Work order
In the entries below, find the line with "segwit_decode_graphic s r" and the line with "hex_decode_text s b". Return those two lines and all lines between them, exactly.

──────── Provided data ────────

(* ===== verification/Codec.v ===== *)
(** The third-party codecs and hashes the wallet calls, as an interface.

    [bs58], [bech32], [hex], [sha2] and [sha3] are not part of the repository:
    their functions are the fields of [Codecs], and what the code relies on
    of them is [CodecLaws], documented behaviour of those crates.  Every
    definition that calls one takes a [Codecs] argument.  [toy_codecs] is a
    concrete instance that satisfies the laws, for the closed examples. *)

From stdpp Require Import base list strings numbers.
From S2P Require Import Prelude Text.

(** The error of a decoder is its [Display] text. *)
Class Codecs := {
  (** [bs58::decode(s).into_vec()], [bs58::encode(b).into_string()]. *)
  bs58_decode : str -> res str (list Z);
  bs58_encode : list Z -> str;
  (** The same [.with_check(version)] and [.with_check()]. *)
  bs58check_decode : option Z -> str -> res str (list Z);
  bs58check_encode : list Z -> str;
  (** [bech32::segwit::decode]: human-readable part, version, program. *)
  segwit_decode : str -> res str (str * Z * list Z);
  (** [bech32::segwit::encode_v0(hrp::BC, _)]. *)
  segwit_encode_v0_bc : list Z -> res str str;
  (** [hex::encode], [hex::decode]. *)
  hex_encode : list Z -> str;
  hex_decode : str -> res str (list Z);
  sha256 : list Z -> list Z;
  keccak256 : list Z -> list Z
}.

(** Lowercase letters and digits: what an address encoder emits is printable
    ASCII, so trimming leaves it alone. *)
Definition graphic (s : str) : Prop := Forall (fun b => is_graphic b = true) s.

Class CodecLaws `{Codecs} : Prop := {
  bs58_decode_encode b : bytes_ok b -> bs58_decode (bs58_encode b) = Ok b;
  bs58_encode_decode s b : bs58_decode s = Ok b -> bs58_encode b = s;
  bs58_decode_ok s b : bs58_decode s = Ok b -> bytes_ok b;
  bs58_decode_graphic s b : bs58_decode s = Ok b -> graphic s;
  bs58check_decode_encode v b :
    bytes_ok b -> (forall x, v = Some x -> head b = Some x) -> b <> [] ->
    bs58check_decode v (bs58check_encode b) = Ok b;
  bs58check_encode_decode v s b : bs58check_decode v s = Ok b -> bs58check_encode b = s;
  bs58check_decode_version x s b : bs58check_decode (Some x) s = Ok b -> head b = Some x;
  bs58check_decode_ok v s b : bs58check_decode v s = Ok b -> bytes_ok b;
  bs58check_decode_graphic v s b : bs58check_decode v s = Ok b -> graphic s;
  (** The empty string decodes to nothing, and carries no checksum. *)
  bs58_decode_nil : bs58_decode [] = Ok [];
  bs58check_decode_nil v : exists e, bs58check_decode v [] = Err e;
  bs58_decode_total s : bs58_decode s <> Panic;
  bs58check_decode_total v s : bs58check_decode v s <> Panic;
  segwit_decode_total s : segwit_decode s <> Panic;
  segwit_encode_total b : segwit_encode_v0_bc b <> Panic;
  (** BIP-173/BIP-350: a version-0 address is [bc1] and data characters other
      than [1], in lower case; it decodes to the program it encodes. *)
  segwit_encode_shape b s :
    segwit_encode_v0_bc b = Ok s ->
    exists d, s = lit "bc1" ++ d /\ graphic d /\ (49 ∉ d);
  segwit_decode_encode b s :
    segwit_encode_v0_bc b = Ok s -> segwit_decode s = Ok (lit "bc", 0, b);
  segwit_decode_graphic s r : segwit_decode s = Ok r -> graphic s;
  hex_encode_lower b : bytes_ok b -> hex_encode b = hex_string b;
  (** Digits in either case, two per byte, and nothing else. *)
  hex_decode_ok s b : hex_decode s = Ok b -> bytes_ok b /\ hex_string b = ascii_lowercase s;
  hex_decode_text s b : bytes_ok b -> hex_string b = ascii_lowercase s -> hex_decode s = Ok b;
  hex_decode_total s : hex_decode s <> Panic;
  sha256_length b : length (sha256 b) = 32%nat;
  sha256_ok b : bytes_ok (sha256 b);
  keccak256_length b : length (keccak256 b) = 32%nat;
  keccak256_ok b : bytes_ok (keccak256 b)
}.

(** * A concrete instance *)

(** Lowercase hex digits, read back strictly. *)
Definition lower_digit (b : Z) : option Z :=
  if is_ascii_digit b then Some (b - 48)
  else if (97 <=? b) && (b <=? 102) then Some (b - 87) else None.

Fixpoint unhex (s : str) : option (list Z) :=
  match s with
  | [] => Some []
  | [_] => None
  | h :: l :: s' =>
    h ← lower_digit h; l ← lower_digit l; r ← unhex s'; Some (16 * h + l :: r)
  end.

Definition fold_hash (b : list Z) : list Z :=
  be_bytes 32 (foldl (fun acc x => (acc * 257 + x + 1) mod 2 ^ 256) (2 ^ 200 + 77) b).

Definition toy_checked (v : option Z) (s : str) : res str (list Z) :=
  b ← ok_or (unhex s) (lit "not hex");
  match b with
  | [] => Err (lit "empty")
  | x :: _ => match v with
              | Some y => if x =? y then Ok b else Err (lit "version")
              | None => Ok b
              end
  end.

#[export] Instance toy_codecs : Codecs := {
  bs58_decode s := ok_or (unhex s) (lit "not hex");
  bs58_encode := hex_string;
  bs58check_decode := toy_checked;
  bs58check_encode := hex_string;
  segwit_decode s :=
    d ← ok_or (strip_prefix s (lit "bc1")) (lit "no prefix");
    b ← ok_or (unhex ((fun c => if c =? 103 then 49 else c) <$> d)) (lit "not hex");
    if bool_decide (49 ∈ d) then Err (lit "bad character") else Ok (lit "bc", 0, b);
  segwit_encode_v0_bc b :=
    if forallb (fun x => (0 <=? x) && (x <? 256)) b
    then Ok (lit "bc1" ++ ((fun c => if c =? 49 then 103 else c) <$> hex_string b))
    else Err (lit "not bytes");
  hex_encode := hex_string;
  hex_decode s := ok_or (unhex (ascii_lowercase s)) (lit "not hex");
  sha256 := fold_hash;
  keccak256 := fold_hash
}.

Lemma lower_digit_value b d :
  lower_digit b = Some d -> 0 <= d < 16 /\ b = digit_char d.
Proof.
  unfold lower_digit, is_ascii_digit, digit_char. intros H.
  destruct ((48 <=? b) && (b <=? 57)) eqn:E1.
  - injection H as <-. bool_to_prop. replace (b - 48 <? 10) with true by lia. lia.
  - destruct ((97 <=? b) && (b <=? 102)) eqn:E2; [|discriminate]. injection H as <-.
    bool_to_prop. replace (b - 87 <? 10) with false by lia. lia.
Qed.

Lemma lower_digit_char d : 0 <= d < 16 -> lower_digit (digit_char d) = Some d.
Proof.
  intros Hd. unfold lower_digit, is_ascii_digit.
  destruct (digit_char_cases d Hd) as [[? ->] | [? ->]].
  - replace ((48 <=? 48 + d) && (48 + d <=? 57)) with true by lia. f_equal. lia.
  - replace ((48 <=? 87 + d) && (87 + d <=? 57)) with false by lia.
    replace ((97 <=? 87 + d) && (87 + d <=? 102)) with true by lia. f_equal. lia.
Qed.

Lemma unhex_hex_string b : bytes_ok b -> unhex (hex_string b) = Some b.
Proof.
  induction 1 as [|x b Hx Hb IH]; [reflexivity|].
  destruct (hex_byte_nibbles x Hx) as (H1 & H2 & H3).
  rewrite hex_string_cons. cbn [hex_byte app unhex].
  rewrite !lower_digit_char, IH by assumption. cbn. do 2 f_equal. lia.
Qed.

Lemma unhex_some s b : unhex s = Some b -> bytes_ok b /\ hex_string b = s.
Proof.
  revert b. induction s as [s IH] using (induction_ltof1 _ (@length Z)); intros b H.
  destruct s as [|h [|l s]]; [injection H as <-; split; [constructor | reflexivity] | discriminate |].
  cbn [unhex] in H.
  destruct (lower_digit h) as [dh|] eqn:Eh; [|discriminate].
  destruct (lower_digit l) as [dl|] eqn:El; [|discriminate].
  destruct (unhex s) as [r|] eqn:Er; [|discriminate]. cbn in H. injection H as <-.
  apply lower_digit_value in Eh as [Hdh ->]. apply lower_digit_value in El as [Hdl ->].
  destruct (IH s ltac:(unfold ltof; simpl; lia) r Er) as [Hok Hs].
  split; [constructor; [unfold is_u8; lia | exact Hok]|].
  rewrite hex_string_cons, Hs. unfold hex_byte.
  replace ((16 * dh + dl) / 16) with dh by divmod.
  replace ((16 * dh + dl) mod 16) with dl by divmod. reflexivity.
Qed.

Lemma hex_string_unhex_graphic s b : unhex s = Some b -> graphic s.
Proof. intros H. apply unhex_some in H as [Hb <-]. apply hex_string_graphic. exact Hb. Qed.

Lemma toy_checked_ok v s b :
  toy_checked v s = Ok b <->
  unhex s = Some b /\ b <> [] /\ (forall x, v = Some x -> head b = Some x).
Proof.
  unfold toy_checked. split.
  - intros H. inv_ok. destruct x as [|x b']; [discriminate|].
    destruct v as [y|].
    + destruct (Z.eqb_spec x y) as [->|]; [|discriminate]. injection H as <-.
      repeat split; [assumption | discriminate | intros ? [= <-]; reflexivity].
    + injection H as <-. repeat split; [assumption | discriminate | discriminate].
  - intros (H & Hne & Hv). rewrite H. cbn. destruct b as [|x b']; [congruence|].
    destruct v as [y|]; [|reflexivity]. specialize (Hv y eq_refl). injection Hv as ->.
    rewrite Z.eqb_refl. reflexivity.
Qed.

Lemma toy_data_round b :
  bytes_ok b ->
  let d := (fun c => if c =? 49 then 103 else c) <$> hex_string b in
  graphic d /\ (49 ∉ d) /\ ((fun c => if c =? 103 then 49 else c) <$> d) = hex_string b.
Proof.
  intros Hb. cbn. split_and!.
  - apply Forall_fmap. eapply list.Forall_impl; [apply hex_string_graphic; exact Hb|].
    intros c Hc. cbn. destruct (c =? 49); [reflexivity | exact Hc].
  - intros H. apply list_elem_of_fmap in H as (c & Hc & _). destruct (Z.eqb_spec c 49); lia.
  - rewrite <- list_fmap_compose. transitivity (id <$> hex_string b); [|apply list_fmap_id].
    apply Forall_fmap_ext.
    apply hex_string_forall; [|exact Hb]. intros d Hd. cbn.
    destruct (Z.eqb_spec (digit_char d) 49) as [->|]; [reflexivity|].
    destruct (Z.eqb_spec (digit_char d) 103); [|reflexivity].
    destruct (digit_char_cases d Hd) as [[? ?] | [? ?]]; lia.
Qed.

Lemma toy_data_graphic d b :
  unhex ((fun c => if c =? 103 then 49 else c) <$> d) = Some b -> graphic d.
Proof.
  intros H. apply hex_string_unhex_graphic, Forall_fmap in H.
  eapply list.Forall_impl; [exact H|]. intros c. cbn.
  destruct (Z.eqb_spec c 103) as [->|]; [reflexivity | auto].
Qed.

#[export] Instance toy_codec_laws : CodecLaws.
Proof.
  constructor; unfold bs58_decode, bs58_encode, bs58check_decode, bs58check_encode,
    segwit_decode, segwit_encode_v0_bc, hex_encode, hex_decode, sha256, keccak256, toy_codecs; intros.
  all: try (match goal with H : ok_or _ _ = Ok _ |- _ => apply ok_or_ok in H end).
  all: try (match goal with H : toy_checked _ _ = Ok _ |- _ =>
              apply toy_checked_ok in H as (? & ? & ?) end).
  - rewrite unhex_hex_string by assumption. reflexivity.
  - apply unhex_some. assumption.
  - eapply unhex_some. eassumption.
  - eapply hex_string_unhex_graphic. eassumption.
  - apply toy_checked_ok. rewrite unhex_hex_string by assumption. auto.
  - apply unhex_some. assumption.
  - auto.
  - eapply unhex_some. eassumption.
  - eapply hex_string_unhex_graphic. eassumption.
  - reflexivity.
  - eexists. reflexivity.
  - unfold ok_or. case_match; discriminate.
  - unfold toy_checked, ok_or. destruct (unhex s) as [[|x l]|]; cbn; try discriminate.
    destruct v; [case_bool|]; discriminate.
  - unfold ok_or. destruct (strip_prefix _ _); cbn; [|discriminate].
    destruct (unhex _); cbn; [|discriminate]. case_bool; discriminate.
  - case_bool; discriminate.
  - destruct (forallb _ b) eqn:E; [|discriminate].
    match type of H with Ok ?x = _ => assert (s = x) as -> by congruence; clear H end.
    assert (Hb : bytes_ok b).
    { apply Forall_forall. intros x Hx. rewrite forallb_forall in E.
      specialize (E x Hx). unfold is_u8. lia. }
    destruct (toy_data_round b Hb) as (H1 & H2 & _). eauto.
  - destruct (forallb _ b) eqn:E; [|discriminate].
    match type of H with Ok ?x = _ => assert (s = x) as -> by congruence; clear H end.
    assert (Hb : bytes_ok b).
    { apply Forall_forall. intros x Hx. rewrite forallb_forall in E.
      specialize (E x Hx). unfold is_u8. lia. }
    destruct (toy_data_round b Hb) as (H1 & H2 & H3).
    rewrite strip_prefix_app. cbn [ok_or mbind res_bind]. rewrite H3, unhex_hex_string by exact Hb.
    cbn [ok_or mbind res_bind]. rewrite bool_decide_eq_false_2 by exact H2. reflexivity.
  - inv_ok. destruct (strip_prefix s _) as [d|] eqn:Ed; [|discriminate]. simplify_eq.
    apply strip_prefix_some in Ed as ->. apply Forall_app.
    split; [repeat constructor | eapply toy_data_graphic; eassumption].
  - reflexivity.
  - apply unhex_some. assumption.
  - match goal with H : hex_string _ = _ |- _ => rewrite <- H end.
    rewrite unhex_hex_string by assumption. reflexivity.
  - unfold ok_or. case_match; discriminate.
  - apply be_bytes_length.
  - apply be_bytes_ok.
  - apply be_bytes_length.
  - apply be_bytes_ok.
Qed.

(** * Base64 *)

(** [base64]'s standard engine; a decoding error is its [Display] text. *)
Class Base64 := { b64_encode : list Z -> str; b64_decode : str -> str + list Z }.
Class Base64Laws `{Base64} : Prop := {
  b64_decode_encode b : bytes_ok b -> b64_decode (b64_encode b) = inr b
}.

Definition hex_base64 : Base64 := {|
  b64_encode := hex_string;
  b64_decode s := match unhex s with Some b => inr b | None => inl (lit "not hex") end
|}.

Lemma hex_base64_laws : Base64Laws (H := hex_base64).
Proof. constructor. intros b Hb. cbn. rewrite unhex_hex_string by exact Hb. reflexivity. Qed.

────────

Exercise output
  segwit_decode_graphic s r : segwit_decode s = Ok r -> graphic s;
  hex_encode_lower b : bytes_ok b -> hex_encode b = hex_string b;
  (** Digits in either case, two per byte, and nothing else. *)
  hex_decode_ok s b : hex_decode s = Ok b -> bytes_ok b /\ hex_string b = ascii_lowercase s;
  hex_decode_text s b : bytes_ok b -> hex_string b = ascii_lowercase s -> hex_decode s = Ok b;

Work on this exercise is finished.